WHAT IS EXPECTED: What is needed is each line of the data below that holds the string "Hquiet".

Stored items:

━━━━

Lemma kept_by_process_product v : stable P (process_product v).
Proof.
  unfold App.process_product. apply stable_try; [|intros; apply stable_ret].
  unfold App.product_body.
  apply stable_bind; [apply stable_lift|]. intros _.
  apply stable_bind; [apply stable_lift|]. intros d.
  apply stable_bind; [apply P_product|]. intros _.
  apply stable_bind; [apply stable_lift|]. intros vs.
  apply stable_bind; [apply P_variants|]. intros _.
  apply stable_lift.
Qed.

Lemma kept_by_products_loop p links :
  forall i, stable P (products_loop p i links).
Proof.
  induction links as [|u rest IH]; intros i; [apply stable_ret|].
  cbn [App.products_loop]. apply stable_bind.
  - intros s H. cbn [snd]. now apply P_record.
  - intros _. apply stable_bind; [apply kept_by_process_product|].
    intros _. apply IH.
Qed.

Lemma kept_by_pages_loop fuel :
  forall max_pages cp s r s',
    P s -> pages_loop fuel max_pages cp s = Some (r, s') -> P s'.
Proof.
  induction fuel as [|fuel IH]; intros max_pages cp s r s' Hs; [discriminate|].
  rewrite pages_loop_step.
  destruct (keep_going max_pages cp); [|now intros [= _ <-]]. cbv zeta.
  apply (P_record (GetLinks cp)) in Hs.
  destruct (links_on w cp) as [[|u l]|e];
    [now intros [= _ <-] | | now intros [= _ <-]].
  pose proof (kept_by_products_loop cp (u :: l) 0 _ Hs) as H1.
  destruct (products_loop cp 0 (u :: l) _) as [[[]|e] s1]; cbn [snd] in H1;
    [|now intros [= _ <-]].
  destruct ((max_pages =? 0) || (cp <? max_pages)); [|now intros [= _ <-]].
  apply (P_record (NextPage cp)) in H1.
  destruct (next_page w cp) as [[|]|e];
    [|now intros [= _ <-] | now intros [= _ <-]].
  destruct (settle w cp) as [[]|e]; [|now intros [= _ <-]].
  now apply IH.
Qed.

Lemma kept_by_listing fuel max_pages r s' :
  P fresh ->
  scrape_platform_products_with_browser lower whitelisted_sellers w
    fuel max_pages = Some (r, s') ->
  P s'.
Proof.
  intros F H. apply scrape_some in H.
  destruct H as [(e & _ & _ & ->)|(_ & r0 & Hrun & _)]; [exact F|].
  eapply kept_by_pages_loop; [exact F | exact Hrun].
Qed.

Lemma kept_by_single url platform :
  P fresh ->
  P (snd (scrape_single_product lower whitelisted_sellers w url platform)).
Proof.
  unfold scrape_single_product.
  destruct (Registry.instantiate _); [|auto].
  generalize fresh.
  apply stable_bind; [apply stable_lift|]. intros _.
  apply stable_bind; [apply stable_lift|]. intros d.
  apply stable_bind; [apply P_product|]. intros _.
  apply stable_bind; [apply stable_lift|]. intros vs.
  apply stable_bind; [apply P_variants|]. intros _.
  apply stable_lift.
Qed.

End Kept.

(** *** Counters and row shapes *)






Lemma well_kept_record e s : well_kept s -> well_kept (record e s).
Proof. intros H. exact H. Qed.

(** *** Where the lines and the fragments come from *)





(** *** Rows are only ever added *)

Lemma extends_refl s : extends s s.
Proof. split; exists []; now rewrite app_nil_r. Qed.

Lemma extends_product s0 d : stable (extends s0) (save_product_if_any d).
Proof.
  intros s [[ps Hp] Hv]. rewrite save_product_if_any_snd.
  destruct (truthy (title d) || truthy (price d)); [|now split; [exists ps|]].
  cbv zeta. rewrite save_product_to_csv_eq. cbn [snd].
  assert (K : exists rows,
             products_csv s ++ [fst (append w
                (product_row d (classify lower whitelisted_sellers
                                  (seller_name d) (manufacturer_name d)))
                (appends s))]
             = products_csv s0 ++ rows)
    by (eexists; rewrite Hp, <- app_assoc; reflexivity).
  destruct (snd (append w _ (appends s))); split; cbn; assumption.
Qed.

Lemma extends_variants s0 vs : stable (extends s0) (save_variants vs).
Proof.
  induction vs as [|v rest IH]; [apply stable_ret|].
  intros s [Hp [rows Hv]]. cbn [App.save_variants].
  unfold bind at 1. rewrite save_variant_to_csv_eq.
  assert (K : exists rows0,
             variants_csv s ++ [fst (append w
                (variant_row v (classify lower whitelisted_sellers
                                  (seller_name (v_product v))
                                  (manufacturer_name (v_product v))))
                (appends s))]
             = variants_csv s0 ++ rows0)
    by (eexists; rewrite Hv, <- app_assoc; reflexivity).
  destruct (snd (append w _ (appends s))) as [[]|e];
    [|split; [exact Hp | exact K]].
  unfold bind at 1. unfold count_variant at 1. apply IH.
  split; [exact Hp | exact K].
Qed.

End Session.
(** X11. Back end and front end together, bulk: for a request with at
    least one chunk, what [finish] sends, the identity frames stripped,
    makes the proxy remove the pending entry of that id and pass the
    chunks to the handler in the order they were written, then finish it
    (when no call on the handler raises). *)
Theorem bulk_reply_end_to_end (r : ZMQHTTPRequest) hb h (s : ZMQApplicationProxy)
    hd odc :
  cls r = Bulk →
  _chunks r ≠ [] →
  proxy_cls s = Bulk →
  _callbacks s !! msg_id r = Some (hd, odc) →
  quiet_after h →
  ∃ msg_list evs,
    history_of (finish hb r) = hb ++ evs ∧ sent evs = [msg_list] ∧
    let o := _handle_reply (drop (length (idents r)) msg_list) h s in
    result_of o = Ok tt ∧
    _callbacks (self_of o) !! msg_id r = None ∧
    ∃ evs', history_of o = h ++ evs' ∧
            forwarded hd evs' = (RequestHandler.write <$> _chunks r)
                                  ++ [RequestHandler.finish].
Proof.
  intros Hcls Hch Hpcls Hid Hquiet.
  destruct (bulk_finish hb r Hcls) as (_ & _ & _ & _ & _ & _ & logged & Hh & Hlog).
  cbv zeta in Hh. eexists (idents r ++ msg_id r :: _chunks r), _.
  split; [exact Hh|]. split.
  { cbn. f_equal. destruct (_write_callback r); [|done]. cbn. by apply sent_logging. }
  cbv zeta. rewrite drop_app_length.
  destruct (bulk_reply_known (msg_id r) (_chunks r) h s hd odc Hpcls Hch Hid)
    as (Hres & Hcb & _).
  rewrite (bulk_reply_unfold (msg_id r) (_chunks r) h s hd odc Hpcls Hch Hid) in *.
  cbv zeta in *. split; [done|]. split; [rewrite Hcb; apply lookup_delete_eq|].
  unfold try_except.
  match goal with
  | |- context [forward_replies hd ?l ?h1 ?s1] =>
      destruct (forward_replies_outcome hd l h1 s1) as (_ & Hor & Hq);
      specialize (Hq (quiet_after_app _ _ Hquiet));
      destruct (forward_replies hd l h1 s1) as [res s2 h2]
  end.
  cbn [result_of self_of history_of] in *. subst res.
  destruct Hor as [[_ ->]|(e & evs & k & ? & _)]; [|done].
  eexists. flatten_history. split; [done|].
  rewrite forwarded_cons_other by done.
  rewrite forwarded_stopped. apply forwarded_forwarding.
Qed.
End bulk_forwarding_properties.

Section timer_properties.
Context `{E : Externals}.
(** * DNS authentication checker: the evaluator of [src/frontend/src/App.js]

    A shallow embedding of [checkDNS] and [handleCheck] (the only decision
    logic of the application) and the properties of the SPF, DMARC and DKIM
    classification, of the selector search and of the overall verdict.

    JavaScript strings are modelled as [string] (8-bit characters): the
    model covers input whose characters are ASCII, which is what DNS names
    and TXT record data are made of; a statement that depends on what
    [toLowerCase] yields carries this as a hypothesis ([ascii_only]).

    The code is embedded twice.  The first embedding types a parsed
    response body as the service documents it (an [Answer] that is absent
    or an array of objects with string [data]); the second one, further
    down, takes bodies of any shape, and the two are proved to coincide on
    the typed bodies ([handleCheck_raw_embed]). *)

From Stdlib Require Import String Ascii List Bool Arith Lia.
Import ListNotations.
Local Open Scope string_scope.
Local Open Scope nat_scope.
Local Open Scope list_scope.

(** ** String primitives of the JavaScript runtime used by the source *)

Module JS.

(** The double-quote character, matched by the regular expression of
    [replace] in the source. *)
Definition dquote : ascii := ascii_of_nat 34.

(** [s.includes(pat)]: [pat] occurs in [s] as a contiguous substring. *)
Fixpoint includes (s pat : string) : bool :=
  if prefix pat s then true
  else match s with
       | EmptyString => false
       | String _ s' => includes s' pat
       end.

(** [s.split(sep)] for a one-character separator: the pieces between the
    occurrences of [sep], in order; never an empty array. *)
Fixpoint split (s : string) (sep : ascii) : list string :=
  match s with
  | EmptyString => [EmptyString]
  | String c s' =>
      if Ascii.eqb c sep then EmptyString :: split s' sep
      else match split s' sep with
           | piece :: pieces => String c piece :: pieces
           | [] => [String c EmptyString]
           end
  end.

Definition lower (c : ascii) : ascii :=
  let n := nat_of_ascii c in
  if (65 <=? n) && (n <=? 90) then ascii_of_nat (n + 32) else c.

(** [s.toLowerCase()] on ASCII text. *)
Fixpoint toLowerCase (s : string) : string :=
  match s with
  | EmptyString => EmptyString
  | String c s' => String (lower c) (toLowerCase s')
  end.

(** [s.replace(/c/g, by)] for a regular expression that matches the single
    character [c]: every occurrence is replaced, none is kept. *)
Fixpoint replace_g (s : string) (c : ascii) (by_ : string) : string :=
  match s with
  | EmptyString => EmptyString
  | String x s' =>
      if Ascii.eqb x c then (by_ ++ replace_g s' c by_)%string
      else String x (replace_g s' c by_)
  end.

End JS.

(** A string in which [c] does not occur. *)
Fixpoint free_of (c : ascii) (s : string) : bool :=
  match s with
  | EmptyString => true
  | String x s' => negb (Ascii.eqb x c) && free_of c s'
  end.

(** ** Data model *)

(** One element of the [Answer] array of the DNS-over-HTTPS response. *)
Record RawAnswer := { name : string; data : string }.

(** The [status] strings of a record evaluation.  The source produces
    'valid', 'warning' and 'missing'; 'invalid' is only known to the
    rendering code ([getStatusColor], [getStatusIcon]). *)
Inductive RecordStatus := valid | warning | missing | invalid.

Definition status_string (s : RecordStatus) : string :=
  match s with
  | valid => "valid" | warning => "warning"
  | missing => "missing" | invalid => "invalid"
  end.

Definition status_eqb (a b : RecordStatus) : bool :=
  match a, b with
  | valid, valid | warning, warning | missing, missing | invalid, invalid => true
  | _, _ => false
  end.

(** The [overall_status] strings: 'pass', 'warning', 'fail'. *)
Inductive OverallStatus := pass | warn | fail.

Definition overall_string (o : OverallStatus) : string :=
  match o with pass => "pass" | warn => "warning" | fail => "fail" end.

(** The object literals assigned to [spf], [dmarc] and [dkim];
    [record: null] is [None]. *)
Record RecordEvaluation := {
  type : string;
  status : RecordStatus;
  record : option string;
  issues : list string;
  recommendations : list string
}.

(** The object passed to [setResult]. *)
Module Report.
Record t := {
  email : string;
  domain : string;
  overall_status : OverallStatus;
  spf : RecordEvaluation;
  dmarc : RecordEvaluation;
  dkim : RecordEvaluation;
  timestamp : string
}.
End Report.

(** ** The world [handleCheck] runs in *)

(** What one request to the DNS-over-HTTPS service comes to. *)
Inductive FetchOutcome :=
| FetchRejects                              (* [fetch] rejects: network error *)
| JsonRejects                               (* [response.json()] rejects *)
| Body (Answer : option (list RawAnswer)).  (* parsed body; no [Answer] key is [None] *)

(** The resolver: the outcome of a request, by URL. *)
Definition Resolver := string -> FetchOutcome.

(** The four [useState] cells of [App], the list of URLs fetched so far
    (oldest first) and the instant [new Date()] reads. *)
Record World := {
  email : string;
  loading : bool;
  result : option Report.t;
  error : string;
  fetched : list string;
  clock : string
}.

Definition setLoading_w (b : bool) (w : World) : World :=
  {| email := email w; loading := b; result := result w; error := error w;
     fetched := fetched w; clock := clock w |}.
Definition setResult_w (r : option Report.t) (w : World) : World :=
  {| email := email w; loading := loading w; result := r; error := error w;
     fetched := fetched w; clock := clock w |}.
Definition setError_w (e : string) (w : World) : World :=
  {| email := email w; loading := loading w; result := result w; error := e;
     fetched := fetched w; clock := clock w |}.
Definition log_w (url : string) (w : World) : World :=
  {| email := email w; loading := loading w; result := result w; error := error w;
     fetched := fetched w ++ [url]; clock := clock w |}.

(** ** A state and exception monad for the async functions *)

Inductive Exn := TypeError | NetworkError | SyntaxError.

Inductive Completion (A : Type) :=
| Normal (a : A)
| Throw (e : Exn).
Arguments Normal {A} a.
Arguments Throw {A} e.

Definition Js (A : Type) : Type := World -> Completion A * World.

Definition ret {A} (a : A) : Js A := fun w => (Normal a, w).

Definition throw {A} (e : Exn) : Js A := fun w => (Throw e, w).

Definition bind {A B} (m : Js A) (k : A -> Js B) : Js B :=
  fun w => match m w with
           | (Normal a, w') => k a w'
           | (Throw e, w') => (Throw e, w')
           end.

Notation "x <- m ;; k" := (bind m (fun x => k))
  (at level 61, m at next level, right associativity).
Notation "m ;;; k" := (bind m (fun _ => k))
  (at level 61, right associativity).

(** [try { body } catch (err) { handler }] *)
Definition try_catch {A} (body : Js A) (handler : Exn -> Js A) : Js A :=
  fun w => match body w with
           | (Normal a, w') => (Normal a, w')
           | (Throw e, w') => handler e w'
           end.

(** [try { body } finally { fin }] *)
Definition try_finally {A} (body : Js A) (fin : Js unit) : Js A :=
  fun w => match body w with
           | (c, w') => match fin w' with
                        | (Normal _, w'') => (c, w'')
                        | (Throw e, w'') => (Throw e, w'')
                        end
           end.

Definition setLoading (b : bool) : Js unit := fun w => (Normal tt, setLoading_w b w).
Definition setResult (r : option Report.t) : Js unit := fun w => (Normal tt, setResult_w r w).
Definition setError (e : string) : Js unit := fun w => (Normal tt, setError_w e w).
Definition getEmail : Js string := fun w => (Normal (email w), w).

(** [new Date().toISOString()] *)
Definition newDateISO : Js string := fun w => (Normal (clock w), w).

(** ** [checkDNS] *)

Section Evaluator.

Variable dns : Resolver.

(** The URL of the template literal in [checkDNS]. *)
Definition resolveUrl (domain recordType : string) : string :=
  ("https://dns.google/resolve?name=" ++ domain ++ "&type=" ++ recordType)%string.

━━━━

WRITTEN RESPONSE:
  intros Hcls Hch Hpcls Hid Hquiet.
      specialize (Hq (quiet_after_app _ _ Hquiet));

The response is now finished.